Il mercato europeo dell’auto chiude il 2019 con un segno positivo: le immatricolazioni nell’area Ue più Efta sono state 15.805.752, con una crescita dell’1,2% rispetto al 2018. Forte crescita a dicembre: sono state vendute 1.261.742 auto, il 21,4% in più dello stesso mese dell’anno precedente. I dati sono dell’Acea, l’associazione dei costruttori europei dell’auto. Il gruppo Fca ha venduto nel 2019 946.571 auto nell’area Ue più Efta, il 7,3% in meno del 2018. La quota è pari al 6% a fronte del 6,5% dell’anno precedente. Nel mese di dicembre le immatricolazioni del gruppo sono state 69.431, in crescita del 13,8%, con la quota che scende dal 5,9 al 5,5%.
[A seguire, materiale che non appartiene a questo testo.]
(* ===== verification/OorWorld.v ===== *)
(** * Out-of-round sessions: the invariant of the tables and the running actors

    A world is the tables and the actors that run.  Actors are started from the
    tables, take turns on messages, and may stop or crash at any time.  Every stored
    session rests in a state in which it waits for the operator, or is finished, and
    the mailboxes, the packages and the dispatch attempts hold the evidence of how it
    came there. *)

From S2P Require Import Prelude RecoveryProof Ledger OorReplay OorInputs OorFsm OorActor OorSafety OorTurn OorCommit OorResume.
Local Open Scope Z_scope.

Section World.
Context {T : OorTx} {TL : OorTxLaws} (cfg : Config).

(** ** What the tables say of a session *)

(** The messages of a session to the operator, and what the ledger was told of its
    transfer. *)
Definition mail (db : OorDB) (sid : Hash) : list ServerMsg :=
  omap (λ p, if (p.1 =? sid)%N then Some p.2 else None) (transport db).
Definition is_sent (sid : Hash) (m : LedgerMsg) : Prop :=
  match m with MsgVTXOSent x => vs_SessionID x = sid | _ => False end.
#[export] Instance is_sent_dec sid m : Decision (is_sent sid m).
Proof. destruct m; cbn; apply _. Defined.
Definition sent_notes (db : OorDB) (sid : Hash) : list LedgerMsg :=
  filter (is_sent sid) (ledger_mailbox db).

Definition is_finalize (m : ServerMsg) : Prop :=
  match m with FinalizePackage _ _ => True | _ => False end.
#[export] Instance is_finalize_dec m : Decision (is_finalize m).
Proof. destruct m; cbn; apply _. Defined.
Definition is_ack_msg (m : ServerMsg) : Prop :=
  match m with IncomingAck _ => True | _ => False end.
#[export] Instance is_ack_msg_dec m : Decision (is_ack_msg m).
Proof. destruct m; cbn; apply _. Defined.
Definition no_finalize (m : list ServerMsg) : Prop := Forall (λ x, ¬ is_finalize x) m.
Definition no_ack (m : list ServerMsg) : Prop := Forall (λ x, ¬ is_ack_msg x) m.

(** The package of these inputs was submitted. *)
Definition submitted (m : list ServerMsg) (sid : Hash) (inputs : list TransferInput) : Prop :=
  ∃ ark cps ins recipients, SubmitPackage ark cps ins recipients ∈ m ∧ TxHash ark = sid ∧
    claim <$> ins = claim <$> inputs.

(** What the ledger was told: nothing, or once the total of a package that was
    submitted and finalized. *)
Definition sent_ok (m : list ServerMsg) (notes : list LedgerMsg) (sid : Hash) : Prop :=
  notes = [] ∨ ∃ inputs ark final, submitted m sid inputs ∧ TxHash ark = sid ∧
    FinalizePackage ark final ∈ m ∧ notes = [sent_msg sid (sent_total inputs)].

Definition holds_key (db : OorDB) (sid : Hash) (key : string) : Prop :=
  key ≠ "" → ∃ data, attempts db !! key = Some (sid, data).

Definition evidence (db : OorDB) (sid : Hash) (d : Direction) (s : SessionState) : Prop :=
  match d with
  | DirOutgoing =>
      holds_key db sid (stateIdempotencyKey s) ∧ no_ack (mail db sid) ∧
      match s with
      | AwaitingSubmitAccepted s =>
          submitted (mail db sid) sid (su_TransferInputs s) ∧
          (su_IdempotencyKey s ≠ "" →
             attempts db !! su_IdempotencyKey s = Some (sid, su_DispatchRequestData s)) ∧
          no_finalize (mail db sid) ∧ sent_notes db sid = []
      | AwaitingFinalizeAccepted s =>
          submitted (mail db sid) sid (fs_TransferInputs s) ∧
          FinalizePackage (fs_ArkPSBT s) (FinalCheckpointPSBTs s) ∈ mail db sid ∧
          sent_notes db sid = []
      | Completed _ =>
          ∃ inputs ark final, submitted (mail db sid) sid inputs ∧ TxHash ark = sid ∧
            FinalizePackage ark final ∈ mail db sid ∧
            (PackageStore cfg = true → packages db !! sid = Some (ark, final)) ∧
            sent_notes db sid = sent_note cfg sid inputs
      | Failed _ _ prePONR =>
          (prePONR = true → no_finalize (mail db sid)) ∧ sent_notes db sid = []
      | _ => False
      end
  | DirIncoming =>
      sent_ok (mail db sid) (sent_notes db sid) sid ∧
      match s with
      | ReceiveCompleted => filter is_ack_msg (mail db sid) = [IncomingAck sid]
      | _ => no_ack (mail db sid)
      end
  end.

(** A session may begin. *)
Definition ready (db : OorDB) (sid : Hash) (d : Direction) : Prop :=
  no_ack (mail db sid) ∧
  match d with
  | DirOutgoing => no_finalize (mail db sid) ∧ sent_notes db sid = []
  | DirIncoming => sent_ok (mail db sid) (sent_notes db sid) sid
  end.

(** ** Commits and the tables *)

Lemma filter_none {A} (P : A → Prop) `{∀ x, Decision (P x)} l :
  Forall (λ x, ¬ P x) l → filter P l = [].
Proof. induction 1; [done|]. by rewrite filter_cons_False. Qed.

Lemma omap_fmap_pair sid sid' (msgs : list ServerMsg) :
  omap (λ p, if (p.1 =? sid)%N then Some p.2 else None) (pair sid' <$> msgs) =
  if (sid' =? sid)%N then msgs else [].
Proof. induction msgs as [|m msgs IH]; cbn; destruct (sid' =? sid)%N; by rewrite ?IH. Qed.

Section Committed.
Context {d : Direction} {sid : Hash} {s : SessionState} {r : Row} {data : list Z}
  {msgs : list ServerMsg} {notes : list LedgerMsg} {descs : list Received} {work : list Work}
  {db db' : OorDB} (C : committed cfg d sid s r data msgs notes descs work db db').

Lemma committed_mail : mail db' sid = mail db sid ++ msgs.
Proof. unfold mail. by rewrite (com_transport C), omap_app, omap_fmap_pair, N.eqb_refl. Qed.

Lemma committed_mail_other sid' : sid' ≠ sid → mail db' sid' = mail db sid'.
Proof.
  intros Hne. unfold mail. rewrite (com_transport C), omap_app, omap_fmap_pair.
  rewrite (proj2 (N.eqb_neq _ _)) by done. apply app_nil_r.
Qed.

Lemma committed_notes sid' : sent_notes db' sid' = sent_notes db sid' ++ filter (is_sent sid') notes.
Proof. unfold sent_notes. by rewrite (com_ledger C), filter_app. Qed.

Lemma committed_holds sid' key : holds_key db sid' key → holds_key db' sid' key.
Proof.
  intros H Hk. destruct (H Hk) as [x Hx]. exists x.
  eapply lookup_weaken; [exact Hx|apply (com_attempts C)].
Qed.

Lemma committed_attempt key x : attempts db !! key = Some x → attempts db' !! key = Some x.
Proof. intros H. eapply lookup_weaken; [exact H|apply (com_attempts C)]. Qed.

(** The evidence of another session is not touched. *)
Lemma committed_other sid' d' s' :
  sid' ≠ sid → Forall (λ m, ¬ is_sent sid' m) notes →
  evidence db sid' d' s' → evidence db' sid' d' s'.
Proof.
  intros Hne Hn. unfold evidence, no_ack. rewrite committed_mail_other by done.
  rewrite committed_notes, (filter_none _ notes), app_nil_r by done.
  destruct d'; [|done]. intros (Hk & Ha & Hs). split; [by apply committed_holds|]. split; [done|].
  destruct s'; try done.
  - destruct Hs as (? & Hkey & ?). split; [done|]. split; [|done].
    intros Hne'. by apply committed_attempt, Hkey.
  - destruct Hs as (inputs & ark & final & ? & ? & ? & Hp & ?). exists inputs, ark, final.
    split_and!; [done..| |done]. intros Hps. rewrite (com_packages C).
    rewrite <- Hp by done. unfold packages_after. destruct work as [|[] []]; try done.
    rewrite Hps. by rewrite lookup_insert_ne.
Qed.

End Committed.

(** ** Moves and the evidence *)

(** Messages of a turn that are neither a finalize nor an acknowledgement. *)
Definition plain_msgs (m : list ServerMsg) : Prop := no_ack m ∧ no_finalize m.

Lemma submitted_app m m' sid inputs : submitted m sid inputs → submitted (m ++ m') sid inputs.
Proof.
  intros (ark & cps & ins & rc & Hin & H). exists ark, cps, ins, rc. split; [|done].
  apply elem_of_app. by left.
Qed.

Lemma sent_ok_app m m' notes sid : sent_ok m notes sid → sent_ok (m ++ m') notes sid.
Proof.
  intros [->|(ins & ark & final & Hs & Htx & Hin & ->)]; [by left|right].
  exists ins, ark, final. split_and!; [by apply submitted_app|done| |done]. apply elem_of_app. by left.
Qed.

Lemma evidence_more db db' sid d s m :
  mail db' sid = mail db sid ++ m → plain_msgs m → sent_notes db' sid = sent_notes db sid →
  attempts db ⊆ attempts db' → packages db' = packages db →
  evidence db sid d s → evidence db' sid d s.
Proof.
  intros Hm [Ha Hf] Hn Hatt Hp. unfold evidence, no_ack, no_finalize in *. rewrite Hm, Hn, Hp. destruct d.
  - intros (Hk & Hna & Hs). split.
    { intros Hne. destruct (Hk Hne) as [x Hx]. exists x. by eapply lookup_weaken. }
    split; [by apply Forall_app|]. destruct s; try done.
    + destruct Hs as (Hsub & Hkey & Hnf & ?). split_and!; [by apply submitted_app| | |done].
      * intros Hne. eapply lookup_weaken; [by apply Hkey|done].
      * by apply Forall_app.
    + destruct Hs as (Hsub & Hin & ?). split_and!; [by apply submitted_app| |done].
      apply elem_of_app. by left.
    + destruct Hs as (inputs & ark & final & Hsub & ? & Hin & ?). exists inputs, ark, final.
      split_and!; [by apply submitted_app|done| |naive_solver..]. apply elem_of_app. by left.
    + destruct Hs as [Hnf ?]. split; [|done]. intros Hpre. apply Forall_app. auto.
  - intros [? Hs]. split; [by apply sent_ok_app|]. destruct s; try by apply Forall_app.
    rewrite filter_app, Hs, (filter_none _ m) by done. done.
Qed.

Lemma no_ack_snoc m x : no_ack m → ¬ is_ack_msg x → no_ack (m ++ [x]).
Proof. intros Hm Hx. apply Forall_app. by split; [|apply Forall_singleton]. Qed.

(** Effects that say nothing new of the session. *)
Definition ordinary (f : Effects) : Prop :=
  plain_msgs (f_msgs f) ∧ f_ledger f = [] ∧ f_work f = [].

Lemma nothing_ordinary cs : ordinary (mkEffects [] [] [] cs).
Proof. split; [split; constructor|done]. Qed.
Lemma message_ordinary m : ¬ is_ack_msg m → ¬ is_finalize m → ordinary (only_msgs [m]).
Proof. intros Ha Hf. split; [|done]. by split; apply Forall_singleton. Qed.

(** A committed turn of the session [sid] from [s'], with its effects. *)
Record turn (env : Answers) (sid : Hash) (d : Direction) (db : OorDB) (s' : SessionState)
    (f : Effects) (s2 : SessionState) (db' : OorDB) : Prop := mkTurnDone {
  turn_done : ∃ msgs notes descs r data, worked cfg env sid s' (f_work f) s2 msgs notes descs ∧
    committed cfg d sid s2 r data (f_msgs f ++ msgs) (f_ledger f ++ notes) descs (f_work f)
      db db';
}.

Lemma ordinary_turn env sid d db s' f s2 db' :
  turn env sid d db s' f s2 db' → ordinary f → evidence db sid d s' →
  s2 = s' ∧ evidence db' sid d s2.
Proof.
  intros [(msgs & notes & descs & r & data & Hw & C)] (Hm & Hl & Hwk) He. rewrite Hwk, Hl in *.
  inversion Hw; subst. split; [done|]. eapply (evidence_more db); try done.
  - rewrite (committed_mail C). by rewrite app_nil_r.
  - rewrite (committed_notes C). apply app_nil_r.
  - exact (com_attempts C).
  - exact (com_packages C).
Qed.

Lemma counted_bound s n sid :
  at_rest sid DirIncoming s → counted s n → 0 ≤ n ≤ maxMetadataRetries.
Proof.
  intros Hr [->|(s' & -> & Hlt & ->)]; [done|]. destruct Hr as (_ & _ & Hb).
  unfold maxMetadataRetries, uint32 in *. rewrite Z.mod_small; lia.
Qed.

Lemma cosigned_turn env sid db su fs s2 db' cs :
  let f := mkEffects [FinalizePackage (fs_ArkPSBT fs) (FinalCheckpointPSBTs fs)] [] [] cs in
  fs_TransferInputs fs = su_TransferInputs su → fs_IdempotencyKey fs = su_IdempotencyKey su →
  evidence db sid DirOutgoing (AwaitingSubmitAccepted su) →
  turn env sid DirOutgoing db (AwaitingFinalizeAccepted fs) f s2 db' →
  s2 = AwaitingFinalizeAccepted fs ∧ evidence db' sid DirOutgoing s2.
Proof.
  intros f Hi Hk (Hkey & Ha & Hsub & _ & _ & Hn) [(msgs & notes & descs & r & data & Hw & C)].
  inversion Hw; subst. split; [done|]. cbn in C. unfold evidence.
  rewrite (committed_mail C), (committed_notes C), Hi. cbn.
  split; [rewrite Hk; by apply (committed_holds C)|].
  split; [by apply no_ack_snoc; [|intros []]|].
  split; [by apply submitted_app|]. split; [|by rewrite app_nil_r].
  apply elem_of_app. right. apply list_elem_of_here.
Qed.

Lemma refinalize_turn env sid db fs s2 db' :
  let f := only_msgs [FinalizePackage (fs_ArkPSBT fs) (FinalCheckpointPSBTs fs)] in
  evidence db sid DirOutgoing (AwaitingFinalizeAccepted fs) →
  turn env sid DirOutgoing db (AwaitingFinalizeAccepted fs) f s2 db' →
  s2 = AwaitingFinalizeAccepted fs ∧ evidence db' sid DirOutgoing s2.
Proof.
  intros f (Hkey & Ha & Hsub & Hin & Hn) [(msgs & notes & descs & r & data & Hw & C)].
  inversion Hw; subst. split; [done|]. cbn in C. unfold evidence.
  rewrite (committed_mail C), (committed_notes C). cbn.
  split; [by apply (committed_holds C)|].
  split; [by apply no_ack_snoc; [|intros []]|].
  split; [by apply submitted_app|]. split; [|by rewrite app_nil_r].
  apply elem_of_app. by left.
Qed.

Lemma told_sent sid fs : filter (is_sent sid) (told cfg sid fs) = sent_note cfg sid (fs_TransferInputs fs).
Proof.
  unfold told, sent_note. destruct (_ && _ && _); [|done]. by rewrite filter_cons_True.
Qed.

Lemma accepted_turn env sid db fs s2 db' cs :
  let f := mkEffects [] (told cfg sid fs) (if PackageStore cfg then [PersistPackage fs] else []) cs in
  TxHash (fs_ArkPSBT fs) = sid →
  evidence db sid DirOutgoing (AwaitingFinalizeAccepted fs) →
  turn env sid DirOutgoing db (Completed (fs_IdempotencyKey fs)) f s2 db' →
  s2 = Completed (fs_IdempotencyKey fs) ∧ evidence db' sid DirOutgoing s2.
Proof.
  intros f Htx (Hkey & Ha & Hsub & Hin & Hn) [(msgs & notes & descs & r & data & Hw & C)].
  assert (s2 = Completed (fs_IdempotencyKey fs) ∧ msgs = [] ∧ notes = []) as (-> & -> & ->).
  { cbn in Hw. destruct (PackageStore cfg); by inversion Hw. }
  split; [done|]. pose proof (com_packages C) as Hp. cbn in C, Hp. rewrite app_nil_r in C.
  unfold evidence, no_ack. rewrite (committed_mail C), (committed_notes C), app_nil_r, Hn, told_sent.
  split; [by apply (committed_holds C)|]. split; [done|].
  exists (fs_TransferInputs fs), (fs_ArkPSBT fs), (FinalCheckpointPSBTs fs). split_and!; try done.
  intros Hps. rewrite Hp, Hps. unfold packages_after. rewrite Hps. by rewrite lookup_insert_eq.
Qed.

Lemma received_not_sent sid sid' descs : filter (is_sent sid) (received_notes cfg sid' descs) = [].
Proof.
  unfold received_notes. destruct (LedgerSink cfg); [|done]. apply filter_none, Forall_fmap.
  apply Forall_true. intros x [].
Qed.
GIÙ DEL 10% LE VENDITE GLOBALI DI PSA
Le vendite globali del gruppo automobilistico francese Psa, in fase di fusione con Fiat Chrysler, sono diminuite del 10% nel 2019 a 3,49 milioni di veicoli. Il calo è stato generalizzato nei quattro mercati principali del produttore, inclusa l’Europa (-2,5%) dove si concentra l’87% delle vendite. Ma Psa continua ad avere grosse difficoltà soprattutto in Cina: nel più grande mercato automobilistico del mondo le vendite del gruppo sono crollate lo scorso anno del 55,4%. Il gruppo ha peraltro sofferto della chiusura del mercato iraniano, sotto pressione per le sanzioni americane. Escludendo l’impatto eccezionale dell’Iran, il calo delle vendite si riduce infatti al 6,6%.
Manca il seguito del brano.